What you should do: The job is to find each line in the entries holding the string "stolen" and copy that line.

Given data:
►
(* ===== verification/RqClock.v ===== *)
(** * RqClock: the clocks of a run queue (core.c)

    [update_rq_clock] advances [rq->clock] and splits the elapsed time between
    interrupts, a hypervisor's stolen time and [rq->clock_task]. *)

From S2P Require Import Prelude Task KernelApi Rq.

(** The build options the two functions test, and the static key of the
    paravirtual clock. *)
Class ClockConfig := {
  CONFIG_IRQ_TIME_ACCOUNTING : bool;
  CONFIG_PARAVIRT_TIME_ACCOUNTING : bool;
  CONFIG_SCHED_DEBUG : bool;
  paravirt_steal_rq_enabled : bool
}.

(** One reading of the clock sources of a CPU: [sched_clock_cpu],
    [irq_time_read] and [paravirt_steal_clock]. *)
Record clock_reading := {
  sched_clock : Z;
  irq_time : Z;
  steal_clock : Z
}.

Section Clock.
Context {C : ClockConfig} {F : FlagApi}.

(** The interrupt part of [update_rq_clock_task]: the run queue and what is left
    of [delta]. *)
Definition account_irq (r : rq) (c : clock_reading) (delta : Z) : rq * Z :=
  if CONFIG_IRQ_TIME_ACCOUNTING then
    let irq_delta := s64 (u64 (irq_time c - prev_irq_time r)) in
    let irq_delta := if delta <? irq_delta then delta else irq_delta in
    (r <| prev_irq_time := u64 (prev_irq_time r + irq_delta) |>, s64 (delta - irq_delta))
  else (r, delta).

(** The stolen-time part. *)
Definition account_steal (r : rq) (c : clock_reading) (delta : Z) : rq * Z :=
  if CONFIG_PARAVIRT_TIME_ACCOUNTING && paravirt_steal_rq_enabled then
    let steal := s64 (u64 (s64 (steal_clock c) - prev_steal_time_rq r)) in
    let steal := if delta <? steal then delta else steal in
    (r <| prev_steal_time_rq := u64 (prev_steal_time_rq r + steal) |>, s64 (delta - steal))
  else (r, delta).

Definition update_rq_clock_task (r : rq) (c : clock_reading) (delta : Z) : rq :=
  let '(r, delta) := account_irq r c delta in
  let '(r, delta) := account_steal r c delta in
  r <| clock_task := u64 (clock_task r + delta) |>.

Definition update_rq_clock (c : clock_reading) (r : rq) : rq :=
  if has (clock_update_flags r) RQCF_ACT_SKIP then r
  else
    let r := if CONFIG_SCHED_DEBUG
             then r <| clock_update_flags := Z.lor (clock_update_flags r) RQCF_UPDATED |>
             else r in
    let delta := s64 (u64 (sched_clock c - clock r)) in
    if delta <? 0 then r
    else update_rq_clock_task (r <| clock := u64 (clock r + delta) |>) c delta.

(** ** Conservation of time *)

(** The time [rq->clock] shows that no account has received. *)
Definition unaccounted (r : rq) : Z :=
  u64 (clock r - clock_task r - prev_irq_time r - prev_steal_time_rq r).

Lemma account_irq_sum r c delta r' d :
  account_irq r c delta = (r', d) ->
  u64 (prev_irq_time r' + d) = u64 (prev_irq_time r + delta) /\
  clock r' = clock r /\ clock_task r' = clock_task r
  /\ prev_steal_time_rq r' = prev_steal_time_rq r.
Proof.
  unfold account_irq. destruct CONFIG_IRQ_TIME_ACCOUNTING; intros [= <- <-]; rsimpl; [|done].
  split; [|done]. rewrite wrapu_add_l, Z.add_comm, <- wrapu_add_l, wrapu_wraps, wrapu_add_l by lia.
  f_equal. lia.
Qed.

Lemma account_steal_sum r c delta r' d :
  account_steal r c delta = (r', d) ->
  u64 (prev_steal_time_rq r' + d) = u64 (prev_steal_time_rq r + delta) /\
  clock r' = clock r /\ clock_task r' = clock_task r /\ prev_irq_time r' = prev_irq_time r.
Proof.
  unfold account_steal.
  destruct (CONFIG_PARAVIRT_TIME_ACCOUNTING && _); intros [= <- <-]; rsimpl; [|done].
  split; [|done]. rewrite wrapu_add_l, Z.add_comm, <- wrapu_add_l, wrapu_wraps, wrapu_add_l by lia.
  f_equal. lia.
Qed.
End Clock.

Section Monotone.
Context {C : ClockConfig} {F : FlagApi}.

(** Time is neither lost nor created: whatever the clock sources return and
    whatever wraps around, [update_rq_clock] keeps the difference between
    [rq->clock] and the three accounts it feeds, [clock_task], [prev_irq_time]
    and [prev_steal_time_rq], modulo 2^64. *)
Theorem update_rq_clock_conserves c r : unaccounted (update_rq_clock c r) = unaccounted r.
Proof.
  unfold update_rq_clock. destruct (has _ _); [done|].
  set (r0 := if CONFIG_SCHED_DEBUG then _ else r).
  assert (unaccounted r0 = unaccounted r /\ clock r0 = clock r) as [Hu Hc].
  { by subst r0; destruct CONFIG_SCHED_DEBUG. }
  rewrite <- Hu. set (delta := s64 _). destruct (delta <? 0); [done|].
  unfold update_rq_clock_task.
  set (r1 := r0 <| clock := u64 (clock r0 + delta) |>).
  destruct (account_irq r1 c delta) as [r2 d2] eqn:E2.
  destruct (account_steal r2 c d2) as [r3 d3] eqn:E3.
  apply account_irq_sum in E2 as (E2 & Ec2 & Et2 & Es2).
  apply account_steal_sum in E3 as (E3 & Ec3 & Et3 & Ei3).
  unfold unaccounted. rsimpl. rewrite Ec3, Ec2, Et3, Et2, Ei3. subst r1.
  rsimpl_in E2. rsimpl_in Es2. rsimpl. rewrite Es2 in E3. revert E2 E3.
  unfold wrapu. intros E2 E3.
  assert (forall a b, a mod 2 ^ 64 = b mod 2 ^ 64 <-> exists k, a = b + k * 2 ^ 64) as Hm.
  { intros a b. split.
    - intros H. exists (a / 2 ^ 64 - b / 2 ^ 64).
      pose proof (Z_div_mod_eq_full a (2 ^ 64)). pose proof (Z_div_mod_eq_full b (2 ^ 64)). lia.
    - intros [k ->]. apply Z.mod_add. lia. }
  apply Hm in E2 as [k2 E2], E3 as [k3 E3]. apply Hm.
  exists (- k2 - k3 - (clock r0 + delta) / 2 ^ 64 + (clock_task r0 + d3) / 2 ^ 64).
  pose proof (Z_div_mod_eq_full (clock r0 + delta) (2 ^ 64)).
  pose proof (Z_div_mod_eq_full (clock_task r0 + d3) (2 ^ 64)). lia.
Qed.

(** Far below the wrap-around, with the accounts behind their sources. *)
Definition clock_small (r : rq) : Prop :=
  0 <= clock r < 2 ^ 62 /\ 0 <= clock_task r < 2 ^ 62 /\
  0 <= prev_irq_time r < 2 ^ 62 /\ 0 <= prev_steal_time_rq r < 2 ^ 62 /\
  clock_task r <= clock r.

Definition reading_small (c : clock_reading) : Prop :=
  0 <= sched_clock c < 2 ^ 62 /\ 0 <= irq_time c < 2 ^ 62 /\ 0 <= steal_clock c < 2 ^ 62.

Definition behind (r : rq) (c : clock_reading) : Prop :=
  prev_irq_time r <= irq_time c /\ prev_steal_time_rq r <= steal_clock c.

(** One step, without wrap-around, in plain arithmetic. *)
Lemma account_irq_small r c delta r' d :
  0 <= delta < 2 ^ 62 -> clock_small r -> reading_small c -> behind r c ->
  account_irq r c delta = (r', d) ->
  0 <= d <= delta /\ prev_irq_time r' = prev_irq_time r + (delta - d)
  /\ prev_irq_time r' <= irq_time c.
Proof.
  intros Hd Hr Hc Hb. unfold account_irq, clock_small, reading_small, behind in *.
  destruct CONFIG_IRQ_TIME_ACCOUNTING; intros [= <- <-]; rsimpl; [|lia].
  rewrite (wrapu_id 64 (_ - _)), (wraps_id 64 (irq_time c - _)) by lia.
  case_ifs; bool_cases; rewrite wraps_id, wrapu_id by lia; lia.
Qed.

Lemma account_steal_small r c delta r' d :
  0 <= delta < 2 ^ 62 -> clock_small r -> reading_small c ->
  prev_steal_time_rq r <= steal_clock c ->
  account_steal r c delta = (r', d) ->
  0 <= d <= delta /\ prev_steal_time_rq r' = prev_steal_time_rq r + (delta - d)
  /\ prev_steal_time_rq r' <= steal_clock c.
Proof.
  intros Hd Hr Hc Hb. unfold account_steal, clock_small, reading_small in *.
  destruct (CONFIG_PARAVIRT_TIME_ACCOUNTING && _); intros [= <- <-]; rsimpl; [|lia].
  rewrite (wraps_id 64 (steal_clock c)), (wrapu_id 64 (_ - _)), (wraps_id 64 (steal_clock c - _)) by lia.
  case_ifs; bool_cases; rewrite wraps_id, wrapu_id by lia; lia.
Qed.

(** What one update does to the four times. *)
Definition clock_step (r r' : rq) : Prop :=
  clock r <= clock r' /\ clock_task r <= clock_task r' /\
  (clock_task r' - clock_task r) + (prev_irq_time r' - prev_irq_time r)
    + (prev_steal_time_rq r' - prev_steal_time_rq r) = clock r' - clock r.

Lemma update_rq_clock_step c r :
  clock_small r -> reading_small c -> behind r c ->
  let r' := update_rq_clock c r in
  clock_small r' /\ behind r' c /\ clock_step r r'.
Proof.
  intros Hr Hc Hb. cbn zeta. unfold update_rq_clock.
  destruct (has _ _); [unfold clock_step; split_and!; try done; lia|].
  set (r0 := if CONFIG_SCHED_DEBUG then _ else r).
  assert (clock r0 = clock r /\ clock_task r0 = clock_task r /\ prev_irq_time r0 = prev_irq_time r
    /\ prev_steal_time_rq r0 = prev_steal_time_rq r) as (Hc0 & Ht0 & Hi0 & Hs0).
  { by subst r0; destruct CONFIG_SCHED_DEBUG. }
  assert (clock_small r0 /\ behind r0 c) as [Hr0 Hb0].
  { unfold clock_small, behind. by rewrite Hc0, Ht0, Hi0, Hs0. }
  unfold clock_step. rewrite <- Hc0, <- Ht0, <- Hi0, <- Hs0. clear Hc0 Ht0 Hi0 Hs0 Hr Hb.
  assert (s64 (u64 (sched_clock c - clock r0)) = sched_clock c - clock r0) as ->.
  { unfold clock_small, reading_small in *. unfold wraps, wrapu.
    rewrite Zplus_mod_idemp_l, Z.mod_small by lia. lia. }
  destruct (_ <? 0) eqn:Ed; bool_cases; [split_and!; try done; lia|].
  set (delta := sched_clock c - clock r0) in *.
  assert (u64 (clock r0 + delta) = clock r0 + delta) as Ek.
  { apply wrapu_id. unfold clock_small, reading_small in *. lia. }
  rewrite Ek. unfold update_rq_clock_task.
  set (r1 := r0 <| clock := clock r0 + delta |>).
  assert (clock_small r1) as Hr1.
  { subst r1. unfold clock_small, reading_small in *. rsimpl. lia. }
  destruct (account_irq r1 c delta) as [r2 d2] eqn:E2.
  destruct (account_steal r2 c d2) as [r3 d3] eqn:E3.
  pose proof (account_irq_sum _ _ _ _ _ E2) as (_ & Ec2 & Et2 & Es2).
  pose proof (account_steal_sum _ _ _ _ _ E3) as (_ & Ec3 & Et3 & Ei3).
  apply account_irq_small in E2 as (H2 & H2' & H2''); try done.
  2:{ unfold clock_small, reading_small in *. lia. }
  subst r1. rsimpl_in Ec2. rsimpl_in Et2. rsimpl_in Es2. rsimpl_in H2'.
  apply account_steal_small in E3 as (H3 & H3' & H3''); try done.
  2:{ unfold clock_small, reading_small in *. lia. }
  2:{ unfold clock_small, reading_small, behind in *. rsimpl. lia. }
  2:{ unfold behind in *. lia. }
  unfold clock_small, reading_small, behind in *. rsimpl.
  rewrite (wrapu_id 64 (clock_task r3 + d3)) by lia. lia.
Qed.

(** Clock readings whose interrupt and stolen times never decrease. *)
Fixpoint sources_ok (irq steal : Z) (cs : list clock_reading) : Prop :=
  match cs with
  | [] => True
  | c :: cs =>
      irq <= irq_time c /\ steal <= steal_clock c /\ reading_small c
      /\ sources_ok (irq_time c) (steal_clock c) cs
  end.

Definition update_rq_clocks (cs : list clock_reading) (r : rq) : rq :=
  fold_left (fun r c => update_rq_clock c r) cs r.

(** C7. As the comments of [update_rq_clock_task] claim, the clocks are monotonic:
    over any sequence of updates, [sched_clock] jumping backwards included,
    [rq->clock] and [rq->clock_task] never decrease and the time accounted to
    tasks, interrupts and the hypervisor adds up to the time elapsed. *)
Theorem rq_clocks_monotonic cs r irq steal :
  clock_small r -> prev_irq_time r <= irq -> prev_steal_time_rq r <= steal ->
  sources_ok irq steal cs ->
  clock_step r (update_rq_clocks cs r).
Proof.
  revert r irq steal. induction cs as [|c cs IH]; intros r irq steal Hr Hi Hs Hcs.
  { unfold clock_step. simpl. lia. }
  destruct Hcs as (Hi' & Hs' & Hc & Hcs). simpl.
  destruct (update_rq_clock_step c r) as (Hr1 & [Hb1 Hb2] & H1); [done|done|split; lia|].
  pose proof (IH _ _ _ Hr1 Hb1 Hb2 Hcs) as H2.
  unfold clock_step, update_rq_clocks in *. lia.
Qed.
End Monotone.

Lemma rq_clocks_monotonic_witness :
  let C := {| CONFIG_IRQ_TIME_ACCOUNTING := true; CONFIG_PARAVIRT_TIME_ACCOUNTING := true;
              CONFIG_SCHED_DEBUG := true; paravirt_steal_rq_enabled := true |} in
  let r := zero_rq 0 1%positive in
  let cs := [ {| sched_clock := 1000; irq_time := 300; steal_clock := 50 |};
              {| sched_clock := 900; irq_time := 400; steal_clock := 60 |};
              {| sched_clock := 1500; irq_time := 1100; steal_clock := 70 |} ] in
  clock_task (update_rq_clocks (C := C) (F := linux58_flags) cs r) = 650
  /\ clock_step r (update_rq_clocks (C := C) (F := linux58_flags) cs r).
Proof.
  split; [by vm_compute|].
  apply (rq_clocks_monotonic _ _ 0 0); vm_compute; repeat split; discriminate.
Defined.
◄
Answer space:
    interrupts, a hypervisor's stolen time and [rq->clock_task]. *)
(** The stolen-time part. *)
(** Clock readings whose interrupt and stolen times never decrease. *)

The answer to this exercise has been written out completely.